::: SUPPLIED MATERIAL :::

(** Every domain added by the loop is the cleaned token of one of the lines. *)
Lemma boucle_lignes_domaines lignes : ∀ i st st',
  boucle_lignes i lignes st = Return st' →
  ∀ d, d ∈ ensemble_domaines st' →
    d ∈ ensemble_domaines st ∨
    ∃ ligne partie, ligne ∈ lignes ∧
      extraire_partie (strip ligne) = Return partie ∧
      accepte (nettoyer (strip partie)) = true ∧
      d = nettoyer (strip partie).
Proof.
  induction lignes as [|ligne lignes IH]; intros i st st'; cbn [boucle_lignes].
  - intros [= <-] d Hd. by left.
  - destruct (traiter_ligne_effet i ligne st) as (st1 & -> & He & _).
    rewrite bind_return. intros Hb d Hd.
    destruct (IH _ _ _ Hb d Hd) as [Hd1|(l & p & Hl & Hp & Ha & ->)].
    + destruct He as [|partie _ Hp _ Ha|_ _]; cbn [ensemble_domaines] in Hd1;
        [by left| |by left].
      apply elem_of_union in Hd1 as [Hd1|?]; [|by left].
      apply elem_of_singleton in Hd1 as ->.
      right. exists ligne, partie. split_and!; [left|done..].
    + right. exists l, p. split_and!; [by right|done..].
Qed.

(** The call returns only when the file was read. *)
Lemma charger_domaines_continue fs self self' :
  charger_domaines fs self = Continue self' →
  ∃ contenu st,
    fs (source_file self) = Some contenu ∧
    boucle_lignes 1 (readlines contenu)
      {| ensemble_domaines := ∅; manquants := domaines_manquants self |} = Return st ∧
    self' = {| source_file := source_file self;
               lignes_brutes := nb_lignes_brutes (readlines contenu);
               domaines := sorted (elements (ensemble_domaines st));
               domaines_manquants := manquants st |}.
Proof.
  destruct (fs (source_file self)) as [contenu|] eqn:Hfs.
  - destruct (charger_domaines_lu fs self contenu Hfs) as (st & Hst & ->).
    intros [= <-]. by exists contenu, st.
  - by rewrite charger_domaines_illisible.
Qed.

End domaines_acceptes.

(** * The properties of the specification *)

(** C7: whatever the file holds, the sequence of accepted domains left by
    the loader is strictly ascending in code-point order and has no
    duplicate. *)
Theorem C7_sequence_triee fs self self' :
  charger_domaines fs self = Continue self' →
  StronglySorted avant (domaines self') ∧ NoDup (domaines self').
Proof.
  intros (contenu & st & _ & _ & ->)%charger_domaines_continue.
  apply sorted_strict.
Qed.

Lemma C7_sequence_triee_temoin :
  StronglySorted avant ["economie.gouv.fr"; "sante.gouv.fr"] ∧
  NoDup ["economie.gouv.fr"; "sante.gouv.fr"].
Proof.
  apply (C7_sequence_triee
    (un_fichier sitesgouv (nl "sante.gouv.fr" +:+ nl "economie.gouv.fr" +:+ nl "Sante.gouv.fr"))
    (init sitesgouv)
    {| source_file := sitesgouv; lignes_brutes := 3;
       domaines := ["economie.gouv.fr"; "sante.gouv.fr"];
       domaines_manquants := [] |}).
  vm_compute. reflexivity.
Defined.

(** C9: the loader never accepts more domains than the file has lines that
    are not blank, so the count of missing lines computed by the analyser is
    never negative. *)
Theorem C9_acceptes_au_plus_lignes fs self self' :
  charger_domaines fs self = Continue self' →
  length (domaines self') ≤ lignes_brutes self' ∧
  ∃ a, analyser self' = Return a ∧
       total_domaines a ≤ a_lignes_brutes a ∧
       (0 ≤ nombre_manquant a)%Z.
Proof.
  intros (contenu & st & _ & Hst & ->)%charger_domaines_continue.
  apply boucle_lignes_taille in Hst. cbn [ensemble_domaines] in Hst.
  rewrite size_empty in Hst. cbn [domaines lignes_brutes].
  rewrite sorted_length. split; [lia|].
  destruct (analyser_retour {| source_file := source_file self;
    lignes_brutes := nb_lignes_brutes (readlines contenu);
    domaines := sorted (elements (ensemble_domaines st));
    domaines_manquants := manquants st |}) as (a & Ha & Ht & Hl & Hm & _).
  cbn [domaines lignes_brutes] in *. rewrite sorted_length in *.
  exists a. split; [done|]. lia.
Qed.

Lemma C9_acceptes_au_plus_lignes_temoin :
  length ["sante.gouv.fr"] ≤ 3 ∧
  ∃ a, analyser {| source_file := sitesgouv; lignes_brutes := 3;
                   domaines := ["sante.gouv.fr"];
                   domaines_manquants := ["Ligne 3: notadomain..."] |} = Return a ∧
       total_domaines a ≤ a_lignes_brutes a ∧ (0 ≤ nombre_manquant a)%Z.
Proof.
  apply (C9_acceptes_au_plus_lignes
    (un_fichier sitesgouv (nl "sante.gouv.fr" +:+ nl "www.sante.gouv.fr" +:+ nl "notadomain"))
    (init sitesgouv)
    {| source_file := sitesgouv; lignes_brutes := 3;
       domaines := ["sante.gouv.fr"];
       domaines_manquants := ["Ligne 3: notadomain..."] |}).
  vm_compute. reflexivity.
Defined.

(** C10: once the file has been read, nothing in the treatment of a line can
    raise.  A line that is not blank once stripped has a first
    whitespace-separated token, which is not empty; the extraction, whichever
    branch it takes, returns a token that is not blank; one turn of the loop
    and the whole loop return; and [charger_domaines] exits, with status 1,
    exactly when the file cannot be opened or read. *)
Theorem C10_traitement_total :
  (∀ ligne, strip ligne = "" ∨
     ∃ w ws, split (strip ligne) = w :: ws ∧ w ≠ "") ∧
  (∀ ligne, strip ligne = "" ∨
     ∃ partie, extraire_partie (strip ligne) = Return partie ∧
               partie ≠ "" ∧ strip partie ≠ "") ∧
  (∀ i ligne st, ∃ st', traiter_ligne i ligne st = Return st') ∧
  (∀ i lignes st, ∃ st', boucle_lignes i lignes st = Return st') ∧
  (∀ fs self,
     match fs (source_file self) with
     | Some _ => ∃ self', charger_domaines fs self = Continue self'
     | None => charger_domaines fs self = Exit 1
     end).
Proof.
  split_and!.
  - intros ligne. destruct (decide (strip ligne = "")) as [|Hnv]; [by left|right].
    destruct (strip_tete ligne Hnv) as (c & r & -> & Hc).
    destruct (split_tete c r Hc) as (w & ws & ->). by exists (String c w), ws.
  - intros ligne. destruct (decide (strip ligne = "")) as [|Hnv]; [by left|right].
    destruct (strip_tete ligne Hnv) as (c & r & -> & Hc).
    destruct (extraire_partie_tete c r Hc) as [w ->].
    exists (String c w). split_and!; [done..|]. by apply strip_non_vide.
  - intros i ligne st.
    destruct (traiter_ligne_effet i ligne st) as (st' & ? & _). by exists st'.
  - intros i lignes st. apply boucle_lignes_totale.
  - intros fs self. destruct (fs (source_file self)) as [contenu|] eqn:Hfs.
    + destruct (charger_domaines_lu fs self contenu Hfs) as (st & _ & ->). eauto.
    + by apply charger_domaines_illisible.
Qed.

(** A domain moves at most one of the five counters. *)
Lemma un_compteur_au_plus d :
  Nat.b2n (seul est_ministere d) + Nat.b2n (seul est_region d)
  + Nat.b2n (seul est_service d) + Nat.b2n (seul est_prefecture d)
  + Nat.b2n (plusieurs d) ≤ 1.
Proof.
  unfold seul, plusieurs, nb_categories.
  by destruct (est_ministere d), (est_region d), (est_service d),
    (est_prefecture d), (est_environnement d); vm_compute; lia.
Qed.

Lemma compteurs_bornes l :
  compter (seul est_ministere) l + compter (seul est_region) l
  + compter (seul est_service) l + compter (seul est_prefecture) l
  + compter plusieurs l ≤ length l.
Proof.
  induction l as [|d l IH]; [done|]. rewrite !compter_cons. cbn [length].
  pose proof (un_compteur_au_plus d). lia.
Qed.

(** C8: for every sequence of domains, [analyser] returns, and the four
    "uniquement" counters and the overlap counter add up to at most the
    number of domains. *)
Theorem C8_compteurs_au_plus_total self :
  ∃ a, analyser self = Return a ∧
       ministere_uniquement a + region_uniquement a + service_uniquement a
       + prefecture_uniquement a + nombre_chevauchement a ≤ total_domaines a.
Proof.
  destruct (analyser_retour self)
    as (a & Ha & Ht & _ & _ & Hm & Hr & Hs & Hp & Hc & _).
  exists a. split; [done|]. rewrite Ht, Hm, Hr, Hs, Hp, Hc.
  apply compteurs_bornes.
Qed.

(** C6: when no domain was accepted, [analyser] returns (no exception, no
    division), with the empty string for the longest and for the shortest
    domain and the integer 0 for the mean length; and on a file without any
    line the loader returns and the analysis has 0 for the raw line count,
    for the number of domains and for the missing count. *)
Theorem C6_sequence_vide :
  (∀ self, domaines self = [] →
     ∃ a, analyser self = Return a ∧
          domaine_plus_long a = "" ∧ domaine_plus_court a = "" ∧
          longueur_moyenne a = Entier 0) ∧
  (∀ fs self, fs (source_file self) = Some "" →
     ∃ self' a, charger_domaines fs self = Continue self' ∧
          analyser self' = Return a ∧
          a_lignes_brutes a = 0 ∧ total_domaines a = 0 ∧
          nombre_manquant a = 0%Z ∧
          domaine_plus_long a = "" ∧ domaine_plus_court a = "" ∧
          longueur_moyenne a = Entier 0).
Proof.
  split.
  - intros self Hvide.
    destruct (analyser_retour self) as (a & Ha & Hrest).
    exists a. split; [done|]. by apply Hrest.
  - intros fs self Hfs.
    destruct (charger_domaines_lu fs self "" Hfs) as (st & [= <-] & ->).
    eexists.
    destruct (analyser_retour {| source_file := source_file self;
      lignes_brutes := nb_lignes_brutes (readlines "");
      domaines := sorted (elements (∅ : gset string));
      domaines_manquants := domaines_manquants self |})
      as (a & Ha & Ht & Hl & Hm & Hrest).
    exists a. cbn [domaines lignes_brutes ensemble_domaines manquants] in *.
    rewrite elements_empty in *.
    split_and!; [done|done|done|done|by rewrite Hm|..]; by apply Hrest.
Qed.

:::

§ EXERCISE BRIEF
Repeat, exactly as they stand above, the lines from the line with "destruct (extraire_partie_tete c" to the line with "Lemma un_compteur_au_plus d", both lines included.

§ TASK OUTPUT
    destruct (extraire_partie_tete c r Hc) as [w ->].
    exists (String c w). split_and!; [done..|]. by apply strip_non_vide.
  - intros i ligne st.
    destruct (traiter_ligne_effet i ligne st) as (st' & ? & _). by exists st'.
  - intros i lignes st. apply boucle_lignes_totale.
  - intros fs self. destruct (fs (source_file self)) as [contenu|] eqn:Hfs.
    + destruct (charger_domaines_lu fs self contenu Hfs) as (st & _ & ->). eauto.
    + by apply charger_domaines_illisible.
Qed.

(** A domain moves at most one of the five counters. *)
Lemma un_compteur_au_plus d :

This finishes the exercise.